Esta semana habíamos sacado en suerte el 5 de espadas.

Yo tenía que permanecer tumbado con mi espalda en la cama mientras que ella se sentaba encima de mí.

A mitad de semana dio la casualidad que empezó a gotear un latiguillo debajo del grifo de la cocina.

Me puse el buzo de trabajo, y cogí mis herramientas.
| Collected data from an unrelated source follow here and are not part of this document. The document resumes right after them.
Fixpoint parse_value (n : nat) (s : string) {struct n} : option (json * string) :=
  match n with
  | 0 => None
  | S n =>
      let s := skip_space s in
      if strip_prefix "null" s is Some r then Some (JNull, r)
      else if strip_prefix "true" s is Some r then Some (JBool true, r)
      else if strip_prefix "false" s is Some r then Some (JBool false, r)
      else if strip_prefix (String dquote "") s is Some _ then
        '(t, r) ← read_quoted s; Some (JStr t, r)
      else if strip_prefix "[" s is Some r then
        if strip_prefix "]" (skip_space r) is Some r' then Some (JArr [], r')
        else '(l, r') ← parse_elements n r; Some (JArr l, r')
      else if strip_prefix "{" s is Some r then
        if strip_prefix "}" (skip_space r) is Some r' then Some (JObj ∅, r')
        else '(m, r') ← parse_members n r; Some (JObj m, r')
      else read_number s
  end
with parse_elements (n : nat) (s : string) {struct n} : option (list json * string) :=
  match n with
  | 0 => None
  | S n =>
      '(v, r) ← parse_value n s;
      let r := skip_space r in
      if strip_prefix "," r is Some r1 then
        '(l, r2) ← parse_elements n r1; Some (v :: l, r2)
      else r1 ← strip_prefix "]" r; Some ([v], r1)
  end
with parse_members (n : nat) (s : string) {struct n} : option (gmap string json * string) :=
  match n with
  | 0 => None
  | S n =>
      '(k, r) ← read_quoted (skip_space s);
      r ← strip_prefix ":" (skip_space r);
      '(v, r) ← parse_value n r;
      let r := skip_space r in
      if strip_prefix "," r is Some r1 then
        '(m, r2) ← parse_members n r1; Some (m ∪ {[k := v]}, r2)
      else r1 ← strip_prefix "}" r; Some ({[k := v]}, r1)
  end.

(** [json.NewDecoder(r).Decode]: the first document of a text, and what follows. *)
Definition decode_first (s : string) : option (json * string) :=
  parse_value (S (S (String.length s))) s.

(** [json.Unmarshal]: one document and nothing but white space after it. *)
Definition unmarshal (s : string) : option json :=
  '(j, r) ← decode_first s; if String.eqb (skip_space r) "" then Some j else None.

(** ** The round trip *)

#[local] Arguments String.append !_ _ / : simpl nomatch.

Lemma append_assoc (a b c : string) : (a +:+ b) +:+ c = a +:+ (b +:+ c).
Proof. induction a; simpl; congruence. Qed.

Lemma length_append (a b : string) :
  String.length (a +:+ b) = String.length a + String.length b.
Proof. induction a; simpl; lia. Qed.

Lemma append_nil_r (a : string) : a +:+ "" = a.
Proof. induction a; simpl; congruence. Qed.

(** A finite case analysis: every one of the 256 bytes, by computation. *)
Ltac all_bytes c := destruct c as [[] [] [] [] [] [] [] []].

Lemma escape_char_length (c : ascii) : 1 ≤ String.length (escape_char c).
Proof. all_bytes c; vm_compute; lia. Qed.

(** Reading one escaped byte gives it back. *)
Lemma read_escape_char (c : ascii) (n : nat) (rest : string) :
  read_string (S n) (escape_char c +:+ rest) =
    ('(t, r) ← read_string n rest; Some (String c t, r)).
Proof. all_bytes c; simpl; destruct (read_string n rest) as [[]|]; reflexivity. Qed.

Lemma read_string_escape (s : string) : ∀ (n : nat) (rest : string),
  String.length (escape s) < n →
  read_string n (escape s +:+ String dquote rest) = Some (s, rest).
Proof.
  induction s as [|c s IH]; intros n rest Hn; simpl in *.
  - destruct n; [lia|]. reflexivity.
  - rewrite length_append in Hn. pose proof (escape_char_length c).
    destruct n as [|n]; [lia|].
    rewrite append_assoc, read_escape_char, IH by lia. reflexivity.
Qed.

Lemma strip_prefix_app (p s : string) : strip_prefix p (p +:+ s) = Some s.
Proof. induction p as [|c p IH]; simpl; [done|]. by destruct (ascii_dec c c). Qed.

Lemma read_quoted_quote (s rest : string) : read_quoted (quote s +:+ rest) = Some (s, rest).
Proof.
  unfold read_quoted, quote.
  change (String dquote (escape s +:+ String dquote "") +:+ rest)
    with (String dquote "" +:+ ((escape s +:+ String dquote "") +:+ rest)).
  rewrite strip_prefix_app, append_assoc.
  change (String dquote "" +:+ rest) with (String dquote rest). cbn [mbind option_bind].
  apply read_string_escape. rewrite length_append. simpl. lia.
Qed.

(** What may follow a number in a document. *)
Definition num_stop (s : string) : Prop :=
  match s with "" => True | String c _ => is_numchar c = false end.
(* ===== verification/GoError.v ===== *)
(** * Go errors

    Errors are values: the sentinels of [internal/keycloak/errors.go], [*APIError],
    the errors of the Kubernetes client and of the Go libraries, and what
    [fmt.Errorf] with [%w] wraps around them.  [errors_Is] and [errors_As_API] walk the
    chain as [errors.Is] and [errors.As] do. *)

From Stdlib Require Import ZArith Lia.
From stdpp Require Import base gmap strings list.
From S2P Require Import Prelude Json JsonText.

Local Open Scope string_scope.
Local Open Scope list_scope.

(** The sentinel errors the reconcilers branch on. *)
Inductive Sentinel := SNotFound | SConflict | SAuth.

#[export] Instance Sentinel_eq_dec : EqDecision Sentinel.
Proof. solve_decision. Defined.

Inductive GoError :=
  | ErrSentinel (s : Sentinel)
  | APIError (StatusCode : Z) (Method Path Body : string)
  | KubeError (is_not_found : bool) (text : string)
  | JSONError
  | PlainError (text : string)
  | Wrapped (pre : string) (err : GoError) (post : string).

#[export] Instance GoError_eq_dec : EqDecision GoError.
Proof. solve_decision. Defined.

Definition ErrNotFound : GoError := ErrSentinel SNotFound.
Definition ErrConflict : GoError := ErrSentinel SConflict.
Definition ErrAuth : GoError := ErrSentinel SAuth.

(** [fmt.Sprintf] of a double-quoted string, for text without characters that need
    an escape. *)
Definition q (s : string) : string := String dquote (s +:+ String dquote "").

Definition sentinel_text (s : Sentinel) : string :=
  match s with
  | SNotFound => "resource not found"
  | SConflict => "resource conflict"
  | SAuth => "authentication failed"
  end.

Definition APIError_Error (code : Z) (method path body : string) : string :=
  "keycloak admin api " +:+ method +:+ " " +:+ path +:+ ": status " +:+ print_Z code
  +:+ ": " +:+ body.

(** [err.Error()].  The text of a decoding error is a fixed one. *)
Fixpoint Error (e : GoError) : string :=
  match e with
  | ErrSentinel s => sentinel_text s
  | APIError c m p b => APIError_Error c m p b
  | KubeError _ t => t
  | JSONError => "invalid JSON document"
  | PlainError t => t
  | Wrapped a e b => a +:+ Error e +:+ b
  end.

Fixpoint errors_Is (e : GoError) (s : Sentinel) : bool :=
  match e with
  | ErrSentinel s' => bool_decide (s' = s)
  | Wrapped _ e _ => errors_Is e s
  | _ => false
  end.

(** [errors.As(err, &apiErr)]: the status code of the wrapped [*APIError]. *)
Fixpoint errors_As_API (e : GoError) : option Z :=
  match e with
  | APIError c _ _ _ => Some c
  | Wrapped _ e _ => errors_As_API e
  | _ => None
  end.

(** [apierrors.IsNotFound]. *)
Fixpoint IsNotFound (e : GoError) : bool :=
  match e with
  | KubeError b _ => b
  | Wrapped _ e _ => IsNotFound e
  | _ => false
  end.

(** A sentinel is recognised at most once: no error is both. *)
Lemma errors_Is_unique (e : GoError) (s t : Sentinel) :
  errors_Is e s = true → errors_Is e t = true → s = t.
Proof.
  induction e as [s'| | | | |a e IH b]; simpl; try done.
  intros ->%bool_decide_eq_true ->%bool_decide_eq_true. done.
Qed.

(** An error that is a sentinel is no [*APIError]. *)
Lemma errors_Is_not_API (e : GoError) (s : Sentinel) :
  errors_Is e s = true → errors_As_API e = None.
Proof. by induction e. Qed.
Estaba tumbado con mi cabeza metida debajo del lavabo. Cuando quité el latiguillo viejo, le dije a Bea que me cogiera el latiguillo y me lo pasara.

Note como Bea me abría la cremallera del buzo, lo justo para sacar mi pene, y me dijo que lo tenía un poco pequeño como para colocarlo. Así que se lo metió en la boca y empezó a calentármelo.

Yo permanecía debajo del lavabo sin poder ni querer moverme, notando como me iba poniendo a tono.

Una vez que ella me vio preparado, se sentó encima de mí comenzando un baile de placer.

No le veía la cabeza, solo veía su vestido amarillo colgando de sus piernas y su ágil movimiento.

Cuando llegamos al orgasmo, se levantó y me acercó el latiguillo para seguir colocándolo como si no hubiera pasado nada.